What you need to do:
What you return must be an exact copy of the lines in the listing below between the line holding "(** * mqmbench: correlation" and the line holding "[mqmbench/metrics], and [_run_metrics]", inclusive, and nothing more.

Dataset records:
※
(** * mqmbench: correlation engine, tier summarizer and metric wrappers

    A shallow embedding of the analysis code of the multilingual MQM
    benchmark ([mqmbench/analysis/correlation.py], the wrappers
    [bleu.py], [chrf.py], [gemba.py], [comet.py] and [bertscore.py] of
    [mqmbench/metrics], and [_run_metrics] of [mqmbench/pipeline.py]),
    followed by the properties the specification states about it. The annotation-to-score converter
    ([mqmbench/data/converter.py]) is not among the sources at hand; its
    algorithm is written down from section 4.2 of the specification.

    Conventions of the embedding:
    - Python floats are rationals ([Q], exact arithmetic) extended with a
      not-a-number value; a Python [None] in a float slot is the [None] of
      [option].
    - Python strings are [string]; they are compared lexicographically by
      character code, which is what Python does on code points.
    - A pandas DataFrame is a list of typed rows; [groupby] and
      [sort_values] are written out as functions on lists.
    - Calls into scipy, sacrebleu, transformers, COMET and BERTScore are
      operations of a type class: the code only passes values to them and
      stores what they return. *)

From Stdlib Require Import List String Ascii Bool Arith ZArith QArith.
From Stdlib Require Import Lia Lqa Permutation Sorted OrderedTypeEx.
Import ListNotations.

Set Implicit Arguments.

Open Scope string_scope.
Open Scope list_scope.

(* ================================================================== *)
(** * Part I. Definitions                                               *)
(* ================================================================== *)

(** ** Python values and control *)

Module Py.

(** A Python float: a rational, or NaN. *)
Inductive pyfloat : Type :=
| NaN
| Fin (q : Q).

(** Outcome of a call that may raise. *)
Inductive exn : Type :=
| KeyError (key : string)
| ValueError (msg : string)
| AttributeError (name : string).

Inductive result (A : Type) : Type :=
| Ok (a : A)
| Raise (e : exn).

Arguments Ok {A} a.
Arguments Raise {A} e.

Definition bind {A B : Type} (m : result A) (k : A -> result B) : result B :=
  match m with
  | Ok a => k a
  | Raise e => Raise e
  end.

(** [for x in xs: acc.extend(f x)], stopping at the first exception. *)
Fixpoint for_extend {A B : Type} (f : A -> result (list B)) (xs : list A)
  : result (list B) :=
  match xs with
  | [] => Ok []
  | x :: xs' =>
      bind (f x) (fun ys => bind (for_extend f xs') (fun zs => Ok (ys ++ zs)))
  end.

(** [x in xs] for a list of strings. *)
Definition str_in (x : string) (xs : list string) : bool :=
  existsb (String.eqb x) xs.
※
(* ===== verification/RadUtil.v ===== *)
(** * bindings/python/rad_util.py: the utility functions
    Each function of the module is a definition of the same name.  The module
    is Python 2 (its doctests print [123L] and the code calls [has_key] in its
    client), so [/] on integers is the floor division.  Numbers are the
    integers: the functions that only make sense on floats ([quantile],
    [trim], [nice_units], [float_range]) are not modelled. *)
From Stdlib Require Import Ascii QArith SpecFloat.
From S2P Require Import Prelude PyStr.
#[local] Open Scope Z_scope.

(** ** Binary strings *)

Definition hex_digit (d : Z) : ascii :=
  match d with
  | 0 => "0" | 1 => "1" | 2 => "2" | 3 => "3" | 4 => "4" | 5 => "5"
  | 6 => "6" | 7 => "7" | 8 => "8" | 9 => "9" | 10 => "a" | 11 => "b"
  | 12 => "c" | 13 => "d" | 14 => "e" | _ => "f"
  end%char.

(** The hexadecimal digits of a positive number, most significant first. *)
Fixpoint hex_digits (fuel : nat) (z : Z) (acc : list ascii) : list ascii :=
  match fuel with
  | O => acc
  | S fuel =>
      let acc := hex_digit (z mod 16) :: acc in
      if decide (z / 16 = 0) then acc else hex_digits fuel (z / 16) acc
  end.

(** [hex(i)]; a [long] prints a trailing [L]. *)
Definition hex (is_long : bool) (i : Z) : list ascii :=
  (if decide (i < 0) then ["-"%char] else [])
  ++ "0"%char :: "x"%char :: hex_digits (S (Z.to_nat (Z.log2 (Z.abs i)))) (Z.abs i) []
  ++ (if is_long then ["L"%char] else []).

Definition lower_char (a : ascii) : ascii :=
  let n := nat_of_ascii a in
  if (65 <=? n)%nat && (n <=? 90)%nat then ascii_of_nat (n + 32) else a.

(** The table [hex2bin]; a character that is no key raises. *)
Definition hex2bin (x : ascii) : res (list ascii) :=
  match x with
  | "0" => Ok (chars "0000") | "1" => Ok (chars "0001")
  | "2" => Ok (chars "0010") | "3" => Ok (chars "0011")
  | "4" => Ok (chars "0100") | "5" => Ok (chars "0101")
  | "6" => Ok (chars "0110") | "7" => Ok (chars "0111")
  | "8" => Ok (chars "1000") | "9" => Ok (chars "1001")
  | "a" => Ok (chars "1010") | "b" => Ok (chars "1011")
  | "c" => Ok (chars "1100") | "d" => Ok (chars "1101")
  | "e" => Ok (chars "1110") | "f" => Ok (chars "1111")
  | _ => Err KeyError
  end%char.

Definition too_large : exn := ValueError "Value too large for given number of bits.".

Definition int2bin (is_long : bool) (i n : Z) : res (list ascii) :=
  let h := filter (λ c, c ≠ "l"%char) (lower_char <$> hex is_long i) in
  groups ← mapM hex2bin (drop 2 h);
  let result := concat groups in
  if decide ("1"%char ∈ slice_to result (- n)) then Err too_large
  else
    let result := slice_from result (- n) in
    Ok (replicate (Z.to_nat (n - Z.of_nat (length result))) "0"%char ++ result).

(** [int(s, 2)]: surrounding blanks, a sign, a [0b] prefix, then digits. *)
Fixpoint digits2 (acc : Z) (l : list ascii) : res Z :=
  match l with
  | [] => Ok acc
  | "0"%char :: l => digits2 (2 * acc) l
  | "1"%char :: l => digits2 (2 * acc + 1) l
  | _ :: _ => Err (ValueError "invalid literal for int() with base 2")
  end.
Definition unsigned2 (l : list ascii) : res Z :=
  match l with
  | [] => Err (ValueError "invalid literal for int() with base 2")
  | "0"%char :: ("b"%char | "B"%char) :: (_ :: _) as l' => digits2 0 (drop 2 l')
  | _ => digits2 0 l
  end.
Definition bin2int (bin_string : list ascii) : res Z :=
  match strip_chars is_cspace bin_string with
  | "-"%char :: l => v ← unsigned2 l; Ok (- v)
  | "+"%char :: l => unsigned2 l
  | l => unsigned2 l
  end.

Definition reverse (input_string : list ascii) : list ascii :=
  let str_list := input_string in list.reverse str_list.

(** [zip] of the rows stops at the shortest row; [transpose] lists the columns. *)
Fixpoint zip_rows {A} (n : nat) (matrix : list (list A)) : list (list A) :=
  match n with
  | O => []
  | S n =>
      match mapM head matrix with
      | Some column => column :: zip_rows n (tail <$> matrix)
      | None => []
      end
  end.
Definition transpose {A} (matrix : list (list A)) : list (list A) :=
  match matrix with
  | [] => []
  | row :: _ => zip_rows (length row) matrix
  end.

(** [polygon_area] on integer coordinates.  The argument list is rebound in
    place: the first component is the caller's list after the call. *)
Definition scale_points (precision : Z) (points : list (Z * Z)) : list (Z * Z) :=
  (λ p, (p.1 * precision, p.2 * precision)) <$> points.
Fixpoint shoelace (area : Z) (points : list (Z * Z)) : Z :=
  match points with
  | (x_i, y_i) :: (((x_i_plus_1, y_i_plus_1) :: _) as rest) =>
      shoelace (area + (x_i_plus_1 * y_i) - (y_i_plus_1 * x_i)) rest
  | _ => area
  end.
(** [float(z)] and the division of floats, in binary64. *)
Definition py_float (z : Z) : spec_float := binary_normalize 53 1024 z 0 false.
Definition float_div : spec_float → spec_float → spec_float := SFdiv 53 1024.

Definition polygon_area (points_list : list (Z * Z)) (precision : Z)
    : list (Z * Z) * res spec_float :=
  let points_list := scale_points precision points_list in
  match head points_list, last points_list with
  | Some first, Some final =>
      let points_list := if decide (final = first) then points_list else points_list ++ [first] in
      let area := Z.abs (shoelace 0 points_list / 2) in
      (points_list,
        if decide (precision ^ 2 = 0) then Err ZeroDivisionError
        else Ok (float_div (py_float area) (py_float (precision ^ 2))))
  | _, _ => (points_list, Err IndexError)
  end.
※
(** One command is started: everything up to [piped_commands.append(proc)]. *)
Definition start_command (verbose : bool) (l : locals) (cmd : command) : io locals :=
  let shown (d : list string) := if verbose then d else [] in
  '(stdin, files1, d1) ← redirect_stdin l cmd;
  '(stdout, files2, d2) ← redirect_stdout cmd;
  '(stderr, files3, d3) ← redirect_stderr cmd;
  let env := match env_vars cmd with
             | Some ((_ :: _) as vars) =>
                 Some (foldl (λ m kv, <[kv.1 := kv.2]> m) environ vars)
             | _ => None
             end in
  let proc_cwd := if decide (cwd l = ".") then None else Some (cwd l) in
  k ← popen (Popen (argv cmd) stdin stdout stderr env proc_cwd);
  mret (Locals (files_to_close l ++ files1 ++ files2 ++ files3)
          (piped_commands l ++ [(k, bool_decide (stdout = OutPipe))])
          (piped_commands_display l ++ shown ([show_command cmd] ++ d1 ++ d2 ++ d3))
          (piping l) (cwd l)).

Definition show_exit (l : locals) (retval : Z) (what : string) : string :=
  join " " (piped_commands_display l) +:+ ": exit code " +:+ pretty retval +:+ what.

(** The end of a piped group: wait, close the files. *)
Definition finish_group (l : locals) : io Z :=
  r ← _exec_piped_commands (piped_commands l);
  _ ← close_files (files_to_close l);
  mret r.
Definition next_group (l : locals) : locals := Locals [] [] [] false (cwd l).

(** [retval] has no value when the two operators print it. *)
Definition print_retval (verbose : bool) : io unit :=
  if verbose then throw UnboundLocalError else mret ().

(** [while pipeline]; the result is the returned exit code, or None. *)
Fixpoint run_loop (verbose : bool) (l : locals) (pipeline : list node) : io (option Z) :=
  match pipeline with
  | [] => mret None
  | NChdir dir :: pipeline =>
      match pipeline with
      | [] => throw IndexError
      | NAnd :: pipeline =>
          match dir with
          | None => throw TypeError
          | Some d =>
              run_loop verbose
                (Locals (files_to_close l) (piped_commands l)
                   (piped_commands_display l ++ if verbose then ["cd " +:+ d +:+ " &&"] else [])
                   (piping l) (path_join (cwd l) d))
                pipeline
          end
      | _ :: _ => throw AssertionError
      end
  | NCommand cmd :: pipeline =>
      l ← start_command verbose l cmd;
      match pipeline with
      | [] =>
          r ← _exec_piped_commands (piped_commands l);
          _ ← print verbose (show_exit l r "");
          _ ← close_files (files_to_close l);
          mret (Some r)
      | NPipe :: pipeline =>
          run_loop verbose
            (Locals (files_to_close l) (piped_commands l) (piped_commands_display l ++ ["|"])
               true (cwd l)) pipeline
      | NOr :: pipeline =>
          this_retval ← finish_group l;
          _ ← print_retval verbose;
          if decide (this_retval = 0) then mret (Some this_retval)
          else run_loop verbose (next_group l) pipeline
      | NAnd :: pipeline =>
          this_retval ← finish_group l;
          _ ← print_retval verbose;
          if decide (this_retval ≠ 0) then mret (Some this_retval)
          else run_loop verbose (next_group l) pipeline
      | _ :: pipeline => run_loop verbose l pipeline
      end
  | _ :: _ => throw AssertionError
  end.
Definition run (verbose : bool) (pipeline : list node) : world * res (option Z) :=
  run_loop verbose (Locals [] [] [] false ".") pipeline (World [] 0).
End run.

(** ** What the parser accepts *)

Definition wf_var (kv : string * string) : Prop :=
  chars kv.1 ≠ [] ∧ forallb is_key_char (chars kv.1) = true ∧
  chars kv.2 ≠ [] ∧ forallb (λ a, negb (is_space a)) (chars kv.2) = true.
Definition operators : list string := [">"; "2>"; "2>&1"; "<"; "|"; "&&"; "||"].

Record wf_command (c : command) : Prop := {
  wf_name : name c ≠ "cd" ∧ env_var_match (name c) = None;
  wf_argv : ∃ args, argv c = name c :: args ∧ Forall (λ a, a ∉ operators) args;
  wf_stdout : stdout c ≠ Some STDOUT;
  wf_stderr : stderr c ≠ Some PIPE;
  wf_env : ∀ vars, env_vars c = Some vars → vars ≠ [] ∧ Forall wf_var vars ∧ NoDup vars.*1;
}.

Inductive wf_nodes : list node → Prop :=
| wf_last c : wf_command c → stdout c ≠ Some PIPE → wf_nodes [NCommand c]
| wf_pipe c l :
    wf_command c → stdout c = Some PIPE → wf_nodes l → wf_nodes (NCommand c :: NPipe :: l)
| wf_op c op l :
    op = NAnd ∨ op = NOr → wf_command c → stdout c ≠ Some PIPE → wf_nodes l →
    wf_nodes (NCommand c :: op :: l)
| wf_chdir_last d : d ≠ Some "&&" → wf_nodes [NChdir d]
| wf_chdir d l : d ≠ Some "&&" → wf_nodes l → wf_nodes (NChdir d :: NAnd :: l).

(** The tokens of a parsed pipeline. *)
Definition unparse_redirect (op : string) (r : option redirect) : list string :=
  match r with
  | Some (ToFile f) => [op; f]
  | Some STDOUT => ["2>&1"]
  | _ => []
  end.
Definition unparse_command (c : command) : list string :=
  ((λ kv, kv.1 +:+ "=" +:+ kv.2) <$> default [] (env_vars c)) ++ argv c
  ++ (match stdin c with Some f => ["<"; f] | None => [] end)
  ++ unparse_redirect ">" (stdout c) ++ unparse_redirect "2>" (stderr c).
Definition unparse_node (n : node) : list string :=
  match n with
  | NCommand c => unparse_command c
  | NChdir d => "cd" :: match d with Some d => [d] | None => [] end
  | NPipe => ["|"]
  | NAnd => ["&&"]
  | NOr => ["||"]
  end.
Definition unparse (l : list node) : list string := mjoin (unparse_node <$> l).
※
Written solution:
(** * mqmbench: correlation engine, tier summarizer and metric wrappers

    A shallow embedding of the analysis code of the multilingual MQM
    benchmark ([mqmbench/analysis/correlation.py], the wrappers
    [bleu.py], [chrf.py], [gemba.py], [comet.py] and [bertscore.py] of
    [mqmbench/metrics], and [_run_metrics] of [mqmbench/pipeline.py]),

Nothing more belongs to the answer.